O mercado de franquias brasileiro ingressou em uma fase de plena maturidade e solidez operacional. Segundo os dados mais recentes da Pesquisa Trimestral de Desempenho da Associação Brasileira de Franchising (ABF), o setor movimentou expressivos R$ 72,7 bilhões apenas no primeiro trimestre deste ano, o que representa um crescimento de 10,1% em relação ao mesmo período do ano anterior. Esse número não reflete apenas a resiliência do modelo de negócios diante de cenários econômicos desafiadores; ele comprova que o franchising continua sendo um dos principais motores do empreendedorismo e da geração de empregos formais no país.
No entanto, quando olhamos especificamente para o segmento de Educação, os números ganham uma dimensão ainda mais profunda. De acordo com o Diagnóstico Setorial de Educação da ABF, o franchising educacional movimenta mais de R$16,7 bilhões acumulados nos últimos 12 meses, contando com mais de 17 mil unidades ativas que geram cerca de 196 mil empregos diretos em todo o território nacional.
Empreender nesse setor vai muito além de buscar rentabilidade e previsibilidade financeira. Trata-se de uma atividade onde a busca pelo lucro é indissociável de um compromisso social transformador: preparar os jovens para o primeiro emprego, para os desafios do mercado de trabalho e, em muitos casos, para o próprio ato de empreender.

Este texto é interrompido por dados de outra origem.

(** The excerpt stops at 100000 bytes, the range it stands for does not: whatever comes after is
    replaced by a summary of a text it is not in. *)
Lemma excerpt_stops t sid l1 l2 text : COMPACTION_TEXT_MAX <= zlen (excerpt t sid l1 text) ->
  excerpt t sid (l1 ++ l2) text = excerpt t sid l1 text.
Proof.
  revert text. induction l1 as [|e l1 IH]; intros text; cbn [app excerpt].
  - intros H. destruct l2 as [|e l2]; [done|]. cbn [excerpt]. by rewrite (proj2 (Z.ltb_ge _ _) H).
  - destruct (zlen text <? COMPACTION_TEXT_MAX) eqn:E; [|done]. apply IH.
Qed.
(** * VirtuWear: outfit resolution and try-on request pipeline

    A shallow embedding of [app.py]: the asset resolver
    ([allowed_file], [find_outfit_path]), the request builder and the
    response extractor of [run_gemini_tryon], the result materializer, and
    the request handler [api_tryon]; of the catalog generator
    [make_products.py]; and of [print_tree] of [diagnose_imports.py].

    Modelling conventions.
    - Python [str] is [string]; [bytes] is [list Byte.byte].
    - The host is a POSIX one with pathlib of Python 3.11: the separator is
      ["/"], names are compared case-sensitively, an entry name has at most
      [NAME_MAX] characters.  Characters are those of [ascii].
    - The catalog directory [IMG_DIR] exists and is known by its listing: a
      list of entries, each a regular file or a folder, in directory-listing
      order.  An identifier is joined to [IMG_DIR] as pathlib does; where
      the joined path, or a pattern, leaves what the listing describes (an
      absolute text, [".."], several components, a name the file system
      refuses), the answer is that of the section variables
      [exists_beyond], [glob_beyond], [subfolders] and [read_beyond].
    - In a response of the model, the [parts] of a content are [None] or a
      list, as the client library declares them.
    - [ALLOWED_EXTS] is a Python set: membership does not depend on an order,
      iteration follows some order of its four elements.  That order is the
      section variable [ext_order].
    - Pillow and the remote model are collaborators outside the repository;
      they are section variables.
    - Exceptions are values of [exn]; the pipeline runs in a state and error
      monad over the file store. *)

From Stdlib Require Import Strings.Ascii Strings.String Strings.Byte.
From stdpp Require Import base option list strings gmap sorting.
From Stdlib Require Import QArith DecimalString DecimalNat.

Close Scope Q_scope.

Local Open Scope string_scope.
Local Open Scope list_scope.

(** ** Text helpers *)

Module Text.

(** [c.lower()] on the ASCII range. *)
Definition lower_ascii (c : ascii) : ascii :=
  let n := nat_of_ascii c in
  if (65 <=? n)%nat && (n <=? 90)%nat then ascii_of_nat (n + 32) else c.

Definition chars (s : string) : list ascii := list_ascii_of_string s.
Definition text (l : list ascii) : string := string_of_list_ascii l.

(** [s.lower()] *)
Definition lower (s : string) : string := text (map lower_ascii (chars s)).

Definition ascii_eqb (a b : ascii) : bool := Ascii.eqb a b.

(** [l] is an initial segment of [s]. *)
Fixpoint is_prefix (l s : list ascii) : bool :=
  match l, s with
  | [], _ => true
  | _ :: _, [] => false
  | a :: l', b :: s' => ascii_eqb a b && is_prefix l' s'
  end.

(** [sub in s] on character lists. *)
Fixpoint contains (sub s : list ascii) : bool :=
  is_prefix sub s ||
  match s with
  | [] => false
  | _ :: s' => contains sub s'
  end.

(** Python's [sub in s]. *)
Definition str_in (sub s : string) : bool := contains (chars sub) (chars s).

(** Truth value of a [str]: non-empty. *)
Definition truthy (s : string) : bool :=
  match s with EmptyString => false | String _ _ => true end.

Definition string_eqb (a b : string) : bool := String.eqb a b.

Definition mem (s : string) (l : list string) : bool := existsb (string_eqb s) l.

End Text.

(** ** Paths *)

Module PurePath.
Import Text.

(** Split at ["/"]; the pieces come out in order, the current piece is
    accumulated in reverse. *)
Fixpoint split_slash (acc : list ascii) (l : list ascii) : list (list ascii) :=
  match l with
  | [] => [rev acc]
  | c :: l' =>
      if ascii_eqb c "/" then rev acc :: split_slash [] l'
      else split_slash (c :: acc) l'
  end.

(** A path keeps the components that are neither empty nor ["."]. *)
Definition keeps (comp : list ascii) : bool :=
  match comp with
  | [] => false
  | [c] => negb (ascii_eqb c ".")
  | _ => true
  end.

Definition parts (s : string) : list (list ascii) :=
  filter (fun comp => keeps comp = true) (split_slash [] (chars s)).

(** [Path(s).name]: the final component, [""] when there is none. *)
Definition name (s : string) : string :=
  text (List.last (parts s) []).

(** [name.rfind('.')]: index of the last dot. *)
Fixpoint rfind_dot (i : nat) (l : list ascii) : option nat :=
  match l with
  | [] => None
  | c :: l' =>
      match rfind_dot (S i) l' with
      | Some j => Some j
      | None => if ascii_eqb c "." then Some i else None
      end
  end.

(** [Path(s).suffix]:
    [i = name.rfind('.'); name[i:] if 0 < i < len(name) - 1 else ''] *)
Definition suffix (s : string) : string :=
  let n := chars (name s) in
  match rfind_dot 0 n with
  | Some i =>
      if (0 <? i)%nat && (i <? length n - 1)%nat then text (drop i n) else ""
  | None => ""
  end.

End PurePath.

(** A component: a run of characters without a separator. *)
Definition no_slash (l : list ascii) : Prop := Forall (fun c => c <> "/"%char) l.

(** ** Allowed extensions *)

(** [ALLOWED_EXTS = {".jpg", ".jpeg", ".png", ".webp"}], as written. *)
Definition ALLOWED_EXTS : list string := [".jpg"; ".jpeg"; ".png"; ".webp"].

(** [ext in ALLOWED_EXTS] *)
Definition in_allowed_exts (ext : string) : bool := Text.mem ext ALLOWED_EXTS.

(** [allowed_file(filename)]:
    [Path(filename).suffix.lower() in ALLOWED_EXTS] *)
Definition allowed_file (filename : string) : bool :=
  in_allowed_exts (Text.lower (PurePath.suffix filename)).

(** ** Shell-style patterns

    [Path.glob] matches one path component with [fnmatch]: [*] is any run of
    characters, [?] one character, [[seq]] one character of [seq] (with
    ranges [lo-hi]), [[!seq]] one character not in [seq]; an unclosed [[]
    stands for itself.  Names starting with a dot are matched like any
    other.  Bracket expressions are read as [fnmatch.translate] of
    Python 3.11 writes them for [re]. *)

Module Fnmatch.
Import Text.

Inductive set_item :=
| SChar (c : ascii)
| SRange (lo hi : ascii).

Inductive item :=
| Star
| AnyChar
| Lit (c : ascii)
| CharSet (negated : bool) (members : list set_item).

(** The text up to the next ["]"], and what follows it. *)
Fixpoint until_rbracket (l : list ascii) : option (list ascii * list ascii) :=
  match l with
  | [] => None
  | c :: l' =>
      if ascii_eqb c "]" then Some ([], l')
      else match until_rbracket l' with
           | Some (stuff, rest) => Some (c :: stuff, rest)
           | None => None
           end
  end.

Definition prepend (pre : list ascii) (r : option (list ascii * list ascii)) :=
  match r with
  | Some (stuff, rest) => Some (pre ++ stuff, rest)
  | None => None
  end.

(** The body of a bracket expression, given the text after ["["]: a leading
    ["!"] and then a leading ["]"] belong to the body. *)
Definition split_class (l : list ascii) : option (list ascii * list ascii) :=
  match l with
  | "!"%char :: "]"%char :: l' => prepend ["!"%char; "]"%char] (until_rbracket l')
  | "!"%char :: l' => prepend ["!"%char] (until_rbracket l')
  | "]"%char :: l' => prepend ["]"%char] (until_rbracket l')
  | _ => until_rbracket l
  end.

Definition ascii_leb (a b : ascii) : bool := (nat_of_ascii a <=? nat_of_ascii b)%nat.

(** The body is cut at the hyphens that make ranges.  [wait] counts the
    characters that cannot be such a hyphen: the first of the body (the
    first two when it starts with ["!"]), and the two after a range hyphen
    ([k = k + 3] in [fnmatch.translate]). *)
Fixpoint chunks_go (wait : nat) (acc : list ascii) (l : list ascii)
  : list (list ascii) :=
  match l with
  | [] => [rev acc]
  | c :: l' =>
      match wait with
      | S w => chunks_go w (c :: acc) l'
      | O =>
          if ascii_eqb c "-" then rev acc :: chunks_go 2 [] l'
          else chunks_go 0 (c :: acc) l'
      end
  end.

(** [if chunk: chunks.append(chunk) else: chunks[-1] += '-'] *)
Fixpoint close_last (cs : list (list ascii)) : list (list ascii) :=
  match cs with
  | [] => []
  | c :: cs' =>
      match cs' with
      | [ [] ] => [c ++ ["-"%char]]
      | _ => c :: close_last cs'
      end
  end.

A maturidade alcançada pelas redes de franquias educacionais criou um ambiente em que a responsabilidade da franqueadora não termina na entrega de um plano de negócios formatado. Pelo contrário: para que uma escola cumpra seu papel na formação de novas gerações, a franqueadora precisa garantir um suporte gerencial rigoroso, focado na governança, na atualização metodológica e no aperfeiçoamento constante dos franqueados e suas equipes.
É essa estrutura de governança pesada que dá ao investidor a segurança necessária para focar no que realmente importa na ponta: a excelência no atendimento ao aluno e o impacto da formação na comunidade local. O jovem que busca um curso profissionalizante hoje não quer apenas absorver conteúdos teóricos passivos. Ele busca ferramentas práticas de autonomia econômica, habilidades comportamentais e visão de negócios.
Para responder a essa demanda com agilidade, a atuação das redes precisa ser pautada por pilares claros de gestão e ensino:
- Rigor operacional e governança:
Franquias maduras entregam processos validados de gestão financeira, acadêmica e comercial, minimizando os riscos do negócio e garantindo a padronização do ensino; - Transferência contínua de know-how:
O franqueado não opera sozinho; ele conta com treinamento constante e suporte na gestão de pessoas, capacitando os instrutores que formam os alunos; - Aparato pedagógico conectado ao mercado:
Metodologias práticas e alinhadas com as demandas reais das empresas garantem que o jovem saia da sala de aula pronto para empregar suas competências ou gerir o próprio negócio; - Impacto socioeconômico regional:
A interiorização do franchising educacional leva qualificação profissional e estimula o ecossistema empreendedor local em municípios de todos os portes;
Investir em franchising educacional é entender que a expansão de uma rede não é medida apenas pela abertura de novas unidades ou pelo crescimento do faturamento. O sucesso verdadeiro desse modelo está na capacidade de cimentar a formação de cidadãos mais preparados e autônomos. Quando a maturidade da gestão de franquias se une ao propósito de educar, o resultado é um ciclo virtuoso: o investidor conquista um negócio sustentável, a sociedade recebe profissionais qualificados e o país fortalece a base do seu futuro econômico.